- What you are asked to do
Reproduce the data below line by line, from its first line to the line with "wait for the", both included, and nothing past that point.

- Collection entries
◇ ◇ ◇ ◇ ◇
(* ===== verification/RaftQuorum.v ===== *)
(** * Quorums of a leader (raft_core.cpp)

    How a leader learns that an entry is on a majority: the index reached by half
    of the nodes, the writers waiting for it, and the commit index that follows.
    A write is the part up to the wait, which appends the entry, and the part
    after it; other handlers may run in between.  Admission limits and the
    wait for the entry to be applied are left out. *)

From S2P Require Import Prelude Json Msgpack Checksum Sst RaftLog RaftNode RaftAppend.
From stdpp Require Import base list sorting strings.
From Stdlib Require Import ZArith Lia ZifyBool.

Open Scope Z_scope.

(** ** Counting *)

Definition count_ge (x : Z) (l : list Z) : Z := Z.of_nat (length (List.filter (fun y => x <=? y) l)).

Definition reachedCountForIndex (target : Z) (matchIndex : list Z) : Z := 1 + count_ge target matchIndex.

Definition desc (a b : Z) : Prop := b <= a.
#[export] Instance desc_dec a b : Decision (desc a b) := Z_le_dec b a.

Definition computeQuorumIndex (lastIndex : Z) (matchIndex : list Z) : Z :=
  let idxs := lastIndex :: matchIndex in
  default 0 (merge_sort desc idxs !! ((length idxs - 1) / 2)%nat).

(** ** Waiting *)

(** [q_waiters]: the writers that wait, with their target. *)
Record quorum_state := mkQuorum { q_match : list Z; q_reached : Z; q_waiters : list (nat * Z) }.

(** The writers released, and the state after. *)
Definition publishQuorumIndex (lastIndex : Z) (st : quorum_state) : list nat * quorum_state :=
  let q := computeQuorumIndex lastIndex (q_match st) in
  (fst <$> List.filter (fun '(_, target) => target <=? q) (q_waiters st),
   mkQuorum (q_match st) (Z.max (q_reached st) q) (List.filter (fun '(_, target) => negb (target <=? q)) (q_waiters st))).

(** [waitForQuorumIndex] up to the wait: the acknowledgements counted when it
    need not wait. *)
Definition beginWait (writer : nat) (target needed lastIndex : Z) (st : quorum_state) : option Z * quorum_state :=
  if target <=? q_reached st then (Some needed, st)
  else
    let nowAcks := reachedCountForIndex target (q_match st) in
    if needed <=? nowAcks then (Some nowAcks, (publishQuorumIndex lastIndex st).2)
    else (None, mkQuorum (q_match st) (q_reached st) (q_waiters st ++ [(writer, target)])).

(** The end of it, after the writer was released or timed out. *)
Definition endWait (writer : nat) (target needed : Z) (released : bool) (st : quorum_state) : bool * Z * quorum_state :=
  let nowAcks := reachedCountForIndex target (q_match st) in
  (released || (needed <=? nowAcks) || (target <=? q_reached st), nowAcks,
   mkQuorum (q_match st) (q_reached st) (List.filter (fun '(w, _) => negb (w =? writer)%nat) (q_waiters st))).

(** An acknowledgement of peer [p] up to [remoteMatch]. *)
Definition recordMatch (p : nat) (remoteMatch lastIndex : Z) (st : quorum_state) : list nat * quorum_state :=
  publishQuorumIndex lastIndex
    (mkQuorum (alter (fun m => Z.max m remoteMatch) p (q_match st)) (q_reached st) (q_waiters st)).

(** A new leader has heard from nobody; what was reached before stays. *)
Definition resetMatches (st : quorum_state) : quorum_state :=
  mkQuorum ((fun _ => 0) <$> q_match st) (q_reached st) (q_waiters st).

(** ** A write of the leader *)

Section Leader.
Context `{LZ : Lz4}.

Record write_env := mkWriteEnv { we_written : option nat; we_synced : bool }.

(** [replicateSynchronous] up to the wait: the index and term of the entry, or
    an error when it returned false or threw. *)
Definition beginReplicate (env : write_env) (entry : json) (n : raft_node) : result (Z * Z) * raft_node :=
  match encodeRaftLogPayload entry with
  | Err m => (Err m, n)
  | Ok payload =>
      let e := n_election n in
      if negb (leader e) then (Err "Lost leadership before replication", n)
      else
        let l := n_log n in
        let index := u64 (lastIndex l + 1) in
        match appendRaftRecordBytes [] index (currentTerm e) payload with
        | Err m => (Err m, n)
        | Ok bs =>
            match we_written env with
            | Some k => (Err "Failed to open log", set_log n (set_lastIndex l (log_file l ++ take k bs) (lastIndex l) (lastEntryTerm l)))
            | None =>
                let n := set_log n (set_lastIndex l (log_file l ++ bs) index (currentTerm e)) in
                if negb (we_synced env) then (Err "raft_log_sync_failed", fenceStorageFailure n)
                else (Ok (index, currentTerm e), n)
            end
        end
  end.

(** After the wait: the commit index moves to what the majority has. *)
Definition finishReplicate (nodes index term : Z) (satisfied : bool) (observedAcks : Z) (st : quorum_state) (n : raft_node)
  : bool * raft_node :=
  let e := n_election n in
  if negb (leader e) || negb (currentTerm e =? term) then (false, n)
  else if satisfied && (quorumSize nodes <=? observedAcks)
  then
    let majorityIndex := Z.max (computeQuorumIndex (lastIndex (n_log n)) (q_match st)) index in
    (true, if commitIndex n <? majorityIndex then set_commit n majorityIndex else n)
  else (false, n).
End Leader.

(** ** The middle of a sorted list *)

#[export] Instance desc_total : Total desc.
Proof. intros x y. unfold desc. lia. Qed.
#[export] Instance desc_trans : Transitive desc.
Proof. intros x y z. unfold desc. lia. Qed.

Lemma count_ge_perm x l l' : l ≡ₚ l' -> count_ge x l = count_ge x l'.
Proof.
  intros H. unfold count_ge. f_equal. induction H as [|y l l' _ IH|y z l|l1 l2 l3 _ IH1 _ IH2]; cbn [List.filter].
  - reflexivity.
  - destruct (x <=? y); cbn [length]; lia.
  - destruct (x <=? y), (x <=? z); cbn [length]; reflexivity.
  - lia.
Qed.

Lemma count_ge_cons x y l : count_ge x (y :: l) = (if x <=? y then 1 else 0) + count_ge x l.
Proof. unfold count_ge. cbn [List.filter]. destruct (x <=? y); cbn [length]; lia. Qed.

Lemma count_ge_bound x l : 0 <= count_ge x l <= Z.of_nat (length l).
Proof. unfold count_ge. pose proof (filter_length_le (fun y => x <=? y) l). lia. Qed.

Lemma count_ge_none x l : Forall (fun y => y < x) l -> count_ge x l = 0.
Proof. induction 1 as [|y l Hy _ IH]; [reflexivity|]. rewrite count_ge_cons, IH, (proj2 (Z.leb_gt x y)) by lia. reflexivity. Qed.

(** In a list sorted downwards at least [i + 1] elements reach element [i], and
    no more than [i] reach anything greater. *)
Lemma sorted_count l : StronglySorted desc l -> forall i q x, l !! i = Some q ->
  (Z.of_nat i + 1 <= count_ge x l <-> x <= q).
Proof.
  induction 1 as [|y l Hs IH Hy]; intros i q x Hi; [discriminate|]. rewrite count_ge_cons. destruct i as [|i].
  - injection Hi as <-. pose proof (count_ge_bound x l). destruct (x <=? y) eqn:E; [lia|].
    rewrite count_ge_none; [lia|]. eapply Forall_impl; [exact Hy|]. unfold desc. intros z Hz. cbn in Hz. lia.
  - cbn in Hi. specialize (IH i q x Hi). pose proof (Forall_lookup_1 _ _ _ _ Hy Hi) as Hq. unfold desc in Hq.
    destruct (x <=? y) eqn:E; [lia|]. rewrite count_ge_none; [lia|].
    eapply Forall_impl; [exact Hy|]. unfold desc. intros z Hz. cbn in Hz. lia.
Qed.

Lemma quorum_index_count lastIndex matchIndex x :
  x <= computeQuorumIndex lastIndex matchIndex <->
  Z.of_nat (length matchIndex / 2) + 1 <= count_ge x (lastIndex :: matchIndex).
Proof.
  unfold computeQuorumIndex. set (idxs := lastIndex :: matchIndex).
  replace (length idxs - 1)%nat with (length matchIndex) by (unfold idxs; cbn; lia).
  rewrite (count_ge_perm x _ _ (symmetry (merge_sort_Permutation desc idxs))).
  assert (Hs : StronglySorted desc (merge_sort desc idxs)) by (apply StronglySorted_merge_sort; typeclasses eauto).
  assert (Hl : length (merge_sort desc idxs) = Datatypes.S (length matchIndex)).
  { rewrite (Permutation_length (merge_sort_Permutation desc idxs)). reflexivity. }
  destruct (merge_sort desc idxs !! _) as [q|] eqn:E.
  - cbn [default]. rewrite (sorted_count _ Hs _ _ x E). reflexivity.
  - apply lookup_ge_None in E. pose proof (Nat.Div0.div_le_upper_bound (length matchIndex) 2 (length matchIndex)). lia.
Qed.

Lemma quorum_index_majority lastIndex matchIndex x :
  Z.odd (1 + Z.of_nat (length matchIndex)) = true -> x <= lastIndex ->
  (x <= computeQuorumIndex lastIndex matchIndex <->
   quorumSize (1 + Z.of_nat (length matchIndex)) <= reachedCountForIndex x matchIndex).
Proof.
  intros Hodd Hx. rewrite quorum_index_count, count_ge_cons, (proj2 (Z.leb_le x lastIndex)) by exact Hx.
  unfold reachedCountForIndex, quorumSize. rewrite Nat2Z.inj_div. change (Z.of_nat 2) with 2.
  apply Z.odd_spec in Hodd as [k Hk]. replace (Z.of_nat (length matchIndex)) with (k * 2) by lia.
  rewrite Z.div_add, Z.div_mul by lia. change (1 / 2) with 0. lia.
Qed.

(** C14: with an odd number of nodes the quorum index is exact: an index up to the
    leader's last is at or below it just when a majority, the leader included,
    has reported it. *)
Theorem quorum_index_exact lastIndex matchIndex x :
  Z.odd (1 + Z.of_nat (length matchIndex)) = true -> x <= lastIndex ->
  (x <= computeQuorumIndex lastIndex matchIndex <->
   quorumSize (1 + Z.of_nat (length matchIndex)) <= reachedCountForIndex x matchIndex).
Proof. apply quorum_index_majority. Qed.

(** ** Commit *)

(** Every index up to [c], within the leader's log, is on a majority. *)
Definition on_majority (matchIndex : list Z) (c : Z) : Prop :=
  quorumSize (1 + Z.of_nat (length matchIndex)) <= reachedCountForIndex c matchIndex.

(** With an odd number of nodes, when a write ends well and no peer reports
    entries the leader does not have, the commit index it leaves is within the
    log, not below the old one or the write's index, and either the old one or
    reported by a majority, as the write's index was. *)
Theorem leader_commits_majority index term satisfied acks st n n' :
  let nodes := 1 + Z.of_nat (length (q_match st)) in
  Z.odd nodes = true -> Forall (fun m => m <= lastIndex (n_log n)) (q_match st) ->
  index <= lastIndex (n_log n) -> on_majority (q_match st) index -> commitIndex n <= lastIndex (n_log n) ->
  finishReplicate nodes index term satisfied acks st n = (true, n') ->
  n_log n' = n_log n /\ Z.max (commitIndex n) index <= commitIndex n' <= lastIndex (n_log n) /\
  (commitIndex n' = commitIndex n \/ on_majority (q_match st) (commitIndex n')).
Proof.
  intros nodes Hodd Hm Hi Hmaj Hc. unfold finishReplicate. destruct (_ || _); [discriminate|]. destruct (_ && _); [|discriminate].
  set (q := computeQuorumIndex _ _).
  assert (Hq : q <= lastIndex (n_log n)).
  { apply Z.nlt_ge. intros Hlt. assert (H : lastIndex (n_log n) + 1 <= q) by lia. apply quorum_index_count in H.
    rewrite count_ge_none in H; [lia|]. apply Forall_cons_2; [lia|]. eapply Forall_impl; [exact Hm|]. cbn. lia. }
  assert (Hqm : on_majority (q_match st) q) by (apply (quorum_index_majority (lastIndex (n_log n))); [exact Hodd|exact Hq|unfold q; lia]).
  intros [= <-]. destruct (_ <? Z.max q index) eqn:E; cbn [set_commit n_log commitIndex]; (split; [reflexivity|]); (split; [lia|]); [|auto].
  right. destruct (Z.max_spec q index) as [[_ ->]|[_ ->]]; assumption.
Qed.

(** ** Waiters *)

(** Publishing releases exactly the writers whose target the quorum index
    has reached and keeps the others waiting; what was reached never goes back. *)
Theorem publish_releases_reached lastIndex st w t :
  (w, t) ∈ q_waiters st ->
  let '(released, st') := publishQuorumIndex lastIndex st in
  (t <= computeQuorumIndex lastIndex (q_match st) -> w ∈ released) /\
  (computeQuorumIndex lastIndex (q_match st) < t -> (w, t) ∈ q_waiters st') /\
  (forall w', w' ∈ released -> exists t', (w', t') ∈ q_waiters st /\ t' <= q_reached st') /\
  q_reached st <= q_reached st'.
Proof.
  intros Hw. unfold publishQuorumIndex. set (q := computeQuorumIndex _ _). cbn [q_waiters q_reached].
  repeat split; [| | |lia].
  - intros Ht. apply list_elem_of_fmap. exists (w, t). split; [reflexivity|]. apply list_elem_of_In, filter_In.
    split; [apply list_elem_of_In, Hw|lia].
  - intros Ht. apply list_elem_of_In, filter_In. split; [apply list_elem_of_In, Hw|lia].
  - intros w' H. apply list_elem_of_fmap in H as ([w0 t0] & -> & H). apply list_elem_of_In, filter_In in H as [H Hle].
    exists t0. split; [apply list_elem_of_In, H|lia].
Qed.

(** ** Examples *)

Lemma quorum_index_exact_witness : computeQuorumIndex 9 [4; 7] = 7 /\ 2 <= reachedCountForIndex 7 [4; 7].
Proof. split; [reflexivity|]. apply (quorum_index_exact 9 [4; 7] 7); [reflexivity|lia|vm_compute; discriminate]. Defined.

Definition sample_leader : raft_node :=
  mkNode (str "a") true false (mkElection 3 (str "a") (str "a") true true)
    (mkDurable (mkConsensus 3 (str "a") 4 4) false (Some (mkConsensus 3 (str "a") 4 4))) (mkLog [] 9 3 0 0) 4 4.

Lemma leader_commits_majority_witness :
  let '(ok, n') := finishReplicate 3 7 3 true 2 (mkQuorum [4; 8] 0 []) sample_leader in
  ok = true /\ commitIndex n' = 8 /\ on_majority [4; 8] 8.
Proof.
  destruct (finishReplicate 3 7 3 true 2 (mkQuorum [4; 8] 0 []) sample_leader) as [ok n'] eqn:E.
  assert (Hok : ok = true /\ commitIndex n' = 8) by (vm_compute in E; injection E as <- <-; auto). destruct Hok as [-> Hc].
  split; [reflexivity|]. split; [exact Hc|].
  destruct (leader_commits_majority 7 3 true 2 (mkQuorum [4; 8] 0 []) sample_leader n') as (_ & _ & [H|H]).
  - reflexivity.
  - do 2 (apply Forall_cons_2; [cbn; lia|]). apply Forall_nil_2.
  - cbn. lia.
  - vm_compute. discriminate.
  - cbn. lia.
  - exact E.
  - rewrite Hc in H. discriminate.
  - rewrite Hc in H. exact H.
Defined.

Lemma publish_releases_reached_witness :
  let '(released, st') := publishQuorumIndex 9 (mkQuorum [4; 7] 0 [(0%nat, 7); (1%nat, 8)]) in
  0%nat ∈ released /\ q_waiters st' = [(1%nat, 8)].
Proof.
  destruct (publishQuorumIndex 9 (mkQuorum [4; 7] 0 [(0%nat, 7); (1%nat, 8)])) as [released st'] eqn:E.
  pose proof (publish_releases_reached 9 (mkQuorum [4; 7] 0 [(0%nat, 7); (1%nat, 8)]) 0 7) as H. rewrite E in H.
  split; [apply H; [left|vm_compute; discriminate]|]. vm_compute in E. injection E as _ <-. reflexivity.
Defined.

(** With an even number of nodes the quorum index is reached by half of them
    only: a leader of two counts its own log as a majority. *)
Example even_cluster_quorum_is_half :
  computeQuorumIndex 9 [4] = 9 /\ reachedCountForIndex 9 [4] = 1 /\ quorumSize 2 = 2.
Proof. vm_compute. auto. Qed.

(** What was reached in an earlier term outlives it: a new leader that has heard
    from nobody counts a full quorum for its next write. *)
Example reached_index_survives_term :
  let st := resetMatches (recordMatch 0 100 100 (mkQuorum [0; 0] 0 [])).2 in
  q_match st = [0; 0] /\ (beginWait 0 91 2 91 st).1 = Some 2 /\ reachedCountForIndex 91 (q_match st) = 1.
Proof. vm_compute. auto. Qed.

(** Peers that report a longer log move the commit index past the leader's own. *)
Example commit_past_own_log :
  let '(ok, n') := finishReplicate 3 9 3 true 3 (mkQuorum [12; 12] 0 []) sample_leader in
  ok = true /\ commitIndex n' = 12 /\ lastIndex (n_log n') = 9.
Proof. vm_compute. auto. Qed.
◇ ◇ ◇ ◇ ◇
- Written solution
(* ===== verification/RaftQuorum.v ===== *)
(** * Quorums of a leader (raft_core.cpp)

    How a leader learns that an entry is on a majority: the index reached by half
    of the nodes, the writers waiting for it, and the commit index that follows.
    A write is the part up to the wait, which appends the entry, and the part
    after it; other handlers may run in between.  Admission limits and the
    wait for the entry to be applied are left out. *)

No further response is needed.